◆ The task:
The lines to be copied run from the one containing "EmptyString => false" to the end of the material below; reproduce them exactly, including both ends, and nothing more.

◆ Source information:
------
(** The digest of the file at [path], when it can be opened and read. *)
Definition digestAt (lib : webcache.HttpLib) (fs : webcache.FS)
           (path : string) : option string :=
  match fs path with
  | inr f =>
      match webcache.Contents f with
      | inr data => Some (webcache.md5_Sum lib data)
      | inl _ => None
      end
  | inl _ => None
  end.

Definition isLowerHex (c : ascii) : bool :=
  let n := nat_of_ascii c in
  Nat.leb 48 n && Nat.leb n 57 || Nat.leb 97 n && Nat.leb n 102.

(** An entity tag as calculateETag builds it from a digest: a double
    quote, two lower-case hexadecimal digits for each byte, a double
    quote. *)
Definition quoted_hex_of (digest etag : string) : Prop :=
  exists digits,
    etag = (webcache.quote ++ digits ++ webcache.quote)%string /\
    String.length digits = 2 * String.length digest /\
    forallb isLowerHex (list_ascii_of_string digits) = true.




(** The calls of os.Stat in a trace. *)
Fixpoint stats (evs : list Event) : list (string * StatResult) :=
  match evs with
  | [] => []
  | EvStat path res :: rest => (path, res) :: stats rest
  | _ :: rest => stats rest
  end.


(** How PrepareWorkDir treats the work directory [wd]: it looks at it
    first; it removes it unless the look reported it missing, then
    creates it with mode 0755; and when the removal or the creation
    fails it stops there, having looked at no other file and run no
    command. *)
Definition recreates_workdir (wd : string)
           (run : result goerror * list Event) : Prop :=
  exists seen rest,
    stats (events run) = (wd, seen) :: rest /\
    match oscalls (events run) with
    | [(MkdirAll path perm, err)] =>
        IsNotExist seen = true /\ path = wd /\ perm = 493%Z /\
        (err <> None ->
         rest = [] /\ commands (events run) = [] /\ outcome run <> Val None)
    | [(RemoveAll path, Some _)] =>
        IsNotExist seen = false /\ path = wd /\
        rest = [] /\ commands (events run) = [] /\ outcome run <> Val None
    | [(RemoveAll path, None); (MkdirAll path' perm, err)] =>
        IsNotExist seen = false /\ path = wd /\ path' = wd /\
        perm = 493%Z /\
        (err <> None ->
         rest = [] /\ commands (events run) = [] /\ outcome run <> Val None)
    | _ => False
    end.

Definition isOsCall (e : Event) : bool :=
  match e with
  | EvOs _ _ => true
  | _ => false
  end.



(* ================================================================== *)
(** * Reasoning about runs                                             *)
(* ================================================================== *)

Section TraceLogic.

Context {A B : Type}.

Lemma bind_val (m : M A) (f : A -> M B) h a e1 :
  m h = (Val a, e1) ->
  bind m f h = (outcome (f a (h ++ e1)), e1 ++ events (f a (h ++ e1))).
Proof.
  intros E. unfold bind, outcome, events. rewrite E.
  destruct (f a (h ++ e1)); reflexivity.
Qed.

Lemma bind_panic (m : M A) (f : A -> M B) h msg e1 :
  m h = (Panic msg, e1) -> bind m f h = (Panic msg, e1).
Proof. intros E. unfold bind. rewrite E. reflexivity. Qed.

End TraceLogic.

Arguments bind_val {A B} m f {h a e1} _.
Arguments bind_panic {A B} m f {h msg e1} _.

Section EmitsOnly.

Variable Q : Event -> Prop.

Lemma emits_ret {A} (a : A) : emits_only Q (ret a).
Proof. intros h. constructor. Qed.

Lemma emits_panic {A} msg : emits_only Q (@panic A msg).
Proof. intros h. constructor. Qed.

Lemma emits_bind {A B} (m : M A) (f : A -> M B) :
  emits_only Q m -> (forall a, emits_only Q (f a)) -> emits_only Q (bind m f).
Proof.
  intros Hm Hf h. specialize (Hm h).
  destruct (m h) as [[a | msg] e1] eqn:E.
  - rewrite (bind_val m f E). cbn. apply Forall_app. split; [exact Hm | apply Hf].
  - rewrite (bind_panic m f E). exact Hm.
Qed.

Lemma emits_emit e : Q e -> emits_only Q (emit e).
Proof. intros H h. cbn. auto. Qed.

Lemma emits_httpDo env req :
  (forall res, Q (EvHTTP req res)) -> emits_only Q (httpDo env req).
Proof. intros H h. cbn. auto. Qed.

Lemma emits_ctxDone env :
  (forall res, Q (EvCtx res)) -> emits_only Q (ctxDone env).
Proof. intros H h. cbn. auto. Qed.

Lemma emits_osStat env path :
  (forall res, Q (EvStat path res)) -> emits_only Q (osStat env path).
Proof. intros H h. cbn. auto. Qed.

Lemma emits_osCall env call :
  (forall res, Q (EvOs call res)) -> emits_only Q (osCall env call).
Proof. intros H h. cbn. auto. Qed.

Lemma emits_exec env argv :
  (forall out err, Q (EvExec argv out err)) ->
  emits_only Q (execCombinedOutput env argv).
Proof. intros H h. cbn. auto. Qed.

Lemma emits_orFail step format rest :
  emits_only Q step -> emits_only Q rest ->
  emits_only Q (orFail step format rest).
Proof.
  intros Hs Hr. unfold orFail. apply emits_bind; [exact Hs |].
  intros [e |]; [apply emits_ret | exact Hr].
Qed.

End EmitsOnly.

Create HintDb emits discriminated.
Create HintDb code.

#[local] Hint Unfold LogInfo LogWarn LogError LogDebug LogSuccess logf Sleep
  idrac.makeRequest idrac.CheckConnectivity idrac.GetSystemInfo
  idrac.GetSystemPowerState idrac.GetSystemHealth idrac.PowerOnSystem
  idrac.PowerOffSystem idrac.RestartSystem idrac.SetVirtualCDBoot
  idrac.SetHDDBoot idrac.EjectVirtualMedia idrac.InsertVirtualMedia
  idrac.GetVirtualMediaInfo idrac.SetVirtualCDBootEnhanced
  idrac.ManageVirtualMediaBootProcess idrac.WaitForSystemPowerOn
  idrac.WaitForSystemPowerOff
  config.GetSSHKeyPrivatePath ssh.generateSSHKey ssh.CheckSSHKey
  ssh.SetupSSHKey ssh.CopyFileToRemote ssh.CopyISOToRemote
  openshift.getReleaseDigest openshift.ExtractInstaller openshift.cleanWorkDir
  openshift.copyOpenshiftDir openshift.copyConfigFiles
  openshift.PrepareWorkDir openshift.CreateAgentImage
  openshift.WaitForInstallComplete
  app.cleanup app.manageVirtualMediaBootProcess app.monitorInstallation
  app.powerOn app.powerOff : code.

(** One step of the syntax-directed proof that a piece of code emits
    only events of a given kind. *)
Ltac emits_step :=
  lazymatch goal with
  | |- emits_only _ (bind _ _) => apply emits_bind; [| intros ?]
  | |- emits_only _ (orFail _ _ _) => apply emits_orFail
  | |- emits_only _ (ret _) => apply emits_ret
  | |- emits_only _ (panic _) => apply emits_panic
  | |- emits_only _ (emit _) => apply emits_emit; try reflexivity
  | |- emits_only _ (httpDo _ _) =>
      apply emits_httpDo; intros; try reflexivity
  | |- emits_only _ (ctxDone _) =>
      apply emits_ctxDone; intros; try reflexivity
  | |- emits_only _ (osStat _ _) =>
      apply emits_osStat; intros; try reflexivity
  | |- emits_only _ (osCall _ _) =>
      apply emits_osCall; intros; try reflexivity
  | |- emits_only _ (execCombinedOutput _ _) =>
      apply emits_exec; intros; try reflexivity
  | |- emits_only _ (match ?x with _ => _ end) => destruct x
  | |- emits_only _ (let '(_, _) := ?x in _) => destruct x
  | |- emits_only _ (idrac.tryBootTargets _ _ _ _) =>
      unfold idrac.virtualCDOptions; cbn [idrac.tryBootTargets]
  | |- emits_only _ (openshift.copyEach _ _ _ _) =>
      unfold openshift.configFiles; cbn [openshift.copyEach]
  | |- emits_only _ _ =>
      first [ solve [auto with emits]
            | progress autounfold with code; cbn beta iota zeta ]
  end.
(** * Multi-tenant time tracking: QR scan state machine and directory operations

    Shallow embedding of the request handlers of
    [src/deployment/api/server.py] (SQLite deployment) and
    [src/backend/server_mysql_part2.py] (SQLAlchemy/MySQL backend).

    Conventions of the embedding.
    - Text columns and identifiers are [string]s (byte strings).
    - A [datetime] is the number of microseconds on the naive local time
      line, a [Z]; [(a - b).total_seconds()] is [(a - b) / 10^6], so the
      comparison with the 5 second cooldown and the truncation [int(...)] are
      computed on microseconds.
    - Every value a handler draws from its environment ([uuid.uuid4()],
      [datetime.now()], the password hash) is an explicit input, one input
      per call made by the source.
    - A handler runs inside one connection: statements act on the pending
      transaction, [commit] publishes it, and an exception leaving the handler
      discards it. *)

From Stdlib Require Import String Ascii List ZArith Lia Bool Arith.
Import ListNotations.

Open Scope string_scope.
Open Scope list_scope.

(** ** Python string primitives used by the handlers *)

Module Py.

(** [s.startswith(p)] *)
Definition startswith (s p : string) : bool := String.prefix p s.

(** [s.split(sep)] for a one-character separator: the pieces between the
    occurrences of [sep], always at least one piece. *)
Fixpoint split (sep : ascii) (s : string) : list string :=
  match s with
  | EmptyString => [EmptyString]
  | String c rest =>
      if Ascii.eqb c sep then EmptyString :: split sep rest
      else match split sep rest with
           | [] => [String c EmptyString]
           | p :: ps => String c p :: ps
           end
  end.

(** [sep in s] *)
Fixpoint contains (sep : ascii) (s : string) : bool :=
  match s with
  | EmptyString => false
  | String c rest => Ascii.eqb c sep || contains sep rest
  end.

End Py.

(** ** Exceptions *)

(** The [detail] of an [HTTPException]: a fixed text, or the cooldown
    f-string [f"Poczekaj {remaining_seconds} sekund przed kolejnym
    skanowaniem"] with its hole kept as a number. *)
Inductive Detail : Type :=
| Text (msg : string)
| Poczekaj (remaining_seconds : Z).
------
◆ Solution to this exercise:
  | EmptyString => false
  | String c rest => Ascii.eqb c sep || contains sep rest
  end.

End Py.

(** ** Exceptions *)

(** The [detail] of an [HTTPException]: a fixed text, or the cooldown
    f-string [f"Poczekaj {remaining_seconds} sekund przed kolejnym
    skanowaniem"] with its hole kept as a number. *)
Inductive Detail : Type :=
| Text (msg : string)
| Poczekaj (remaining_seconds : Z).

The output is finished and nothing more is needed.